(** [next((v for k, v in items if k.lower() == key.lower()), None)]:
    the items are visited in order up to the first match; a key that is
    [None] has no [lower]. *)
Fixpoint first_match (key : str) (items : Dict.t) : result (option str) :=
  match items with
  | [] => Ok None
  | (None, _) :: _ => Raise AttributeError
  | (Some k, v) :: rest =>
      if str_eqb (lower k) (lower key) then Ok v
      else first_match key rest
  end.

Definition get_property (key : str) : M t (option str) :=
  fun self => (first_match key (properties self), self).

Definition get_as_bytes (key : option str) : M t (option bytes) :=
  fun self =>
    if PairList.is_empty (content self)
    then (Raise Exception_input_is_empty, self)
    else
      match key with
      | Some k => (Ok (PairList.get k (content self)), self)
      | None =>
          match PairList.get (py "data") (content self) with
          | None =>
              match PairList.value_at 0 (content self) with
              | Some v => (Ok (Some v), self)
              | None => (Raise IndexError, self)
              end
          | Some ret => (Ok (Some ret), self)
          end
      end.

(** [b.decode("utf-8")] where [b] may be [None]. *)
Definition decode_obj (b : option bytes) : M t str :=
  match b with
  | None => raise AttributeError
  | Some data => decode_utf8 data
  end.

Definition get_as_string (key : option str) : M t str :=
  (b <- get_as_bytes key ;;
   decode_obj b)%py.

Definition get_as_json (key : option str) : M t pyobject :=
  (b <- get_as_bytes key ;;
   s <- decode_obj b ;;
   ret (LiteralEval s))%py.

(** The import of [PIL.Image] that opens the method is taken to succeed. *)
Definition get_as_image (key : option str) : M t pyobject :=
  (b <- get_as_bytes key ;;
   ret (ImageOpen b))%py.

Definition get_as_numpy (key : option str) : M t pyobject :=
  (b <- get_as_bytes key ;;
   ret (FromNdList b))%py.

(** [content_type is not None and content_type.startswith(prefix)]. *)
Definition starts (content_type : option str) (prefix : string) : bool :=
  match content_type with
  | None => false
  | Some c => startswith c (py prefix)
  end.

Definition get_data (key : option str) : M t pyobject :=
  (content_type <- get_property (py "content-type") ;;
   if opt_str_eqb content_type (Some (py "tensor/ndlist")) then
     get_as_numpy key
   else if opt_str_eqb content_type (Some (py "application/json")) then
     get_as_json key
   else if starts content_type "text/" then
     s <- get_as_string key ;; ret (Str s)
   else if starts content_type "image/" then
     get_as_image key
   else
     b <- get_as_bytes key ;; ret (Bytes b))%py.

Definition is_empty : M t bool :=
  fun self => (Ok (PairList.is_empty (content self)), self).

End Accessors.

(** [read] runs on the request and the connection. *)
Definition on_conn {A} (m : M Conn A) : M (t * Conn) A :=
  fun '(self, conn) =>
    let '(r, conn') := m conn in (r, (self, conn')).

※

• **Your assignment**
From the first line of the data above through the line containing "fun self => (first_match", set each line down again exactly; include both ends and omit everything else.

• **Result of this exercise**
(** [next((v for k, v in items if k.lower() == key.lower()), None)]:
    the items are visited in order up to the first match; a key that is
    [None] has no [lower]. *)
Fixpoint first_match (key : str) (items : Dict.t) : result (option str) :=
  match items with
  | [] => Ok None
  | (None, _) :: _ => Raise AttributeError
  | (Some k, v) :: rest =>
      if str_eqb (lower k) (lower key) then Ok v
      else first_match key rest
  end.

Definition get_property (key : str) : M t (option str) :=
  fun self => (first_match key (properties self), self).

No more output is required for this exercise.